For whatever it's worth, EMTs are not trained to, nor authorized to, administer drugs. At least not when I was certified in my 20s. I did so as a dive instructor at the time.


----------



## Minnesail

Minnewaska said:


> For whatever it's worth, EMTs are not trained to, nor authorized to, administer drugs. At least not when I was certified in my 20s. I did so as a dive instructor at the time.


A lot of people in their 20s administer drugs they're not authorized to. Not that that has anything to do with ocean sailing.


----------



## smackdaddy

Minnewaska said:


> For whatever it's worth, EMTs are not trained to, nor authorized to, administer drugs. At least not when I was certified in my 20s. I did so as a dive instructor at the time.


I'm really talking more about the parental aspect of this than the EMT aspect. However, the EMT aspect would certainly imply more training/knowledge, or at least the drive to get more training/knowledge on these kinds of things for their own kid/infant than the typical parent of same.
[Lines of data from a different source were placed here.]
(** * ldrshrink: a shallow embedding of [ldrshrink.c]

    The tool reads an ADSP-SC58x/BF70x loader stream (16-byte block
    headers, each optionally followed by a payload), merges contiguous
    blocks into chunks and writes the simplified stream.

    The file has three parts: the program ([calc_header_checksum],
    [write_header], [write_image] and [main], function by function), the
    predicates the statements use, and the properties.

    Conventions of the embedding.
    - An [unsigned] is a [Z] in [0, 2^32); every C addition or subtraction
      on [unsigned] is written with its wrap-around ([wrap32]).
    - A byte is a [Z] in [0, 256); a file is the list of its bytes. The
      input file is what is left to read, the output file what has been
      written.
    - The linked list of [struct chunk_list_type] is a Rocq list; the
      [data] pointer is an [option]: [None] is the NULL pointer.
    - [realloc] does not initialise the bytes it adds and [main] does not
      initialise [settings] and [hdr]: these indeterminate values are
      inputs of the model ([junk], [settings0], [hdr0]), over which the
      theorems quantify.
    - [fseek(input, n, SEEK_CUR)] moves [n] bytes forward ([long] holds
      every [unsigned]); a seek past the end leaves nothing to read.
    - The command line, the opening of the files and the text printed on
      the standard output are not modelled, except for a trace of the
      calls of [write_image] and of the overwrite warnings. *)

From Stdlib Require Import ZArith List Lia Bool.
Import ListNotations.
Local Open Scope Z_scope.

(** ** Constants *)

Definition BFLAG_FILL   : Z := 0x010.
Definition BFLAG_INIT   : Z := 0x080.
Definition BFLAG_IGNORE : Z := 0x100.
Definition BFLAG_FIRST  : Z := 0x400.
Definition BFLAG_FINAL  : Z := 0x800.

Definition CUSTOMIZE_SMALLEST_FILL_BLOCK : Z := 256.

(** [sizeof(struct block_header_type)] *)
Definition sizeof_header : Z := 16.

Definition wrap32 (z : Z) : Z := z mod 2 ^ 32.

(** [x & m] as a C condition. *)
Definition has (x m : Z) : bool := negb (Z.land x m =? 0).

(** ** Data *)

(** [struct block_header_type], the bit-field [block_code] flattened. *)
Record block_header_type := mk_header {
  bcode : Z;            (* unsigned bcode:4 *)
  flags : Z;            (* unsigned flags:12 *)
  hdrchk : Z;           (* unsigned hdrchk:8 *)
  hdrsign : Z;          (* unsigned hdrsign:8 *)
  target_address : Z;
  byte_count : Z;
  argument : Z
}.

(** [struct chunk_list_type]; [next] is the tail of the Rocq list. *)
Record chunk_list_type := mk_chunk {
  c_address : Z;
  c_argument : Z;
  c_data : option (list Z);
  c_length : Z;
  c_flags : Z
}.

(** [struct image_settings_type] *)
Record image_settings_type := mk_settings {
  s_hdrsign : Z;        (* unsigned char *)
  s_bcode : Z;          (* unsigned char *)
  entry_point : Z
}.

Definition byte_ok (b : Z) : Prop := 0 <= b < 256.
Definition bytes_ok (l : list Z) : Prop := Forall byte_ok l.
Definition word_ok (w : Z) : Prop := 0 <= w < 2 ^ 32.

(** ** The header in memory

    The structure is read and written as its 16 bytes of memory. On the
    little-endian hosts the tool is built for, the bit-fields of
    [block_code] are allocated from the least significant bit:
    byte 0 = bcode (low nibble) and the low nibble of flags (high nibble),
    byte 1 = the upper 8 bits of flags, byte 2 = hdrchk, byte 3 = hdrsign. *)

Definition word_bytes (w : Z) : list Z :=
  [w mod 256; (w / 256) mod 256; (w / 65536) mod 256; (w / 16777216) mod 256].
(** ** Characters *)

(** [std::char_traits<char>::to_int_type]: the code of a character read
    from the stream. *)
Definition chr (c : ascii) : Z := Z.of_nat (nat_of_ascii c).

(** Conversion of an [int] to [char] when it is stored in a [std::string]. *)
Definition char_of_int (c : Z) : ascii := ascii_of_nat (Z.to_nat (c mod 256)).

(** [traits::eof()], the value [get] and [peek] answer at end of input. *)
Definition EOF : Z := -1.

Definition LF : Z := 10.         (* 0x0A *)
Definition dquote : Z := 34.     (* the double quote *)
Definition squote : Z := 39.     (* the single quote *)
Definition backslash : Z := 92.

(** The [<cctype>] classifiers in the default "C" locale (the program never
    changes it).  Each one is false at [EOF] and above 127. *)
Definition isdigit (c : Z) : bool := (48 <=? c) && (c <=? 57).

Definition isalpha (c : Z) : bool :=
  ((65 <=? c) && (c <=? 90)) || ((97 <=? c) && (c <=? 122)).

Definition isxdigit (c : Z) : bool :=
  isdigit c || ((65 <=? c) && (c <=? 70)) || ((97 <=? c) && (c <=? 102)).

Definition isspace (c : Z) : bool :=
  (c =? 32) || ((9 <=? c) && (c <=? 13)).

Definition ispunct (c : Z) : bool :=
  ((33 <=? c) && (c <=? 47)) || ((58 <=? c) && (c <=? 64)) ||
  ((91 <=? c) && (c <=? 96)) || ((123 <=? c) && (c <=? 126)).

(** [s = c] and [s += c] on a [std::string]. *)
Definition assign_char (c : Z) : string := String (char_of_int c) EmptyString.

Definition append_char (s : string) (c : Z) : string :=
  (s +:+ String (char_of_int c) EmptyString)%string.

(** ** The character source

    [std::fstream] as the program uses it: the characters not yet
    extracted and the sticky [eofbit].  [get] and [peek] answer [EOF] once
    the bit is set; reaching the end of the buffer sets it, also in [peek]. *)
Record fstream : Type := mkStream { chars : list ascii; eofbit : bool }.

Definition get (s : fstream) : Z * fstream :=
  if eofbit s then (EOF, s)
  else match chars s with
       | [] => (EOF, mkStream [] true)
       | c :: rest => (chr c, mkStream rest false)
       end.

Definition peek (s : fstream) : Z * fstream :=
  if eofbit s then (EOF, s)
  else match chars s with
       | [] => (EOF, mkStream [] true)
       | c :: _ => (chr c, s)
       end.

(** A stream freshly opened on the contents of a file. *)
Definition open (contents : list ascii) : fstream := mkStream contents false.

(** The characters of a string, to write file contents down. *)
Definition text (s : string) : list ascii := list_ascii_of_string s.

(** ** Results of running a piece of the scanner *)

Inductive res (A : Type) : Type :=
| Ret (a : A)            (* the code returned normally *)
| Exit (msg : string)    (* [exit(0)] after printing [msg] *)
| Undef                  (* a pointer that refers to no object was used *)
| OutOfFuel.             (* the loop did not leave within the fuel given *)

Arguments Ret {A} a.
Arguments Exit {A} msg.
Arguments Undef {A}.
Arguments OutOfFuel {A}.

Definition bind {A B : Type} (m : res A) (k : A -> res B) : res B :=
  match m with
  | Ret a => k a
  | Exit msg => Exit msg
  | Undef => Undef
  | OutOfFuel => OutOfFuel
  end.

(** ** Strings that run out of room

    A [std::string] holds [max_size()] characters at most, and fewer when
    memory gives out before: [s += c] on a string that already holds
    [capacity] characters throws ([std::length_error] or [std::bad_alloc]).
    No function of the program catches an exception, so the throw ends the
    run. *)
Inductive grown (A : Type) : Type :=
| Returned (a : A)     (* the code returned normally *)
| Thrown               (* an append threw and the run was ended *)
| Scanning.            (* the loop did not leave within the fuel given *)

Arguments Returned {A} a.
Arguments Thrown {A}.
Arguments Scanning {A}.

(** [s += c] on a string with room for [capacity] characters: [None] when
    it throws. *)
Definition append_within (capacity : nat) (s : string) (c : Z)
  : option string :=
  if (String.length s <? capacity)%nat then Some (append_char s c) else None.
Again, the driver here to me is their willingness to put themselves and their kids at far higher risk with this kind of passage - which, I think, naturally implies and requires a far higher level of readiness. Solving the issue of a kid spitting out the medicine you're trying to give her is a medical emergency for an EMT? Or a mom?

Everything they needed they had right there. They just didn't know how to get the medicine into a kid that didn't want it. How much of that is on the satphone company?


----------



## MedSailor

Before I was a PA, I was an EMT. Let me tell you the big downside of being an EMT. They can't possibly train you in all the stuff you need to know to make a real medical diagnosis. To do that, you need Medical School, PA or NP school. Unfortunately in EMT school, they pretty much ONLY teach you the bad stuff. That's okay for your role, because your role is to watch for the bad stuff, and take them bodily to the hospital for the medical providers to sort out.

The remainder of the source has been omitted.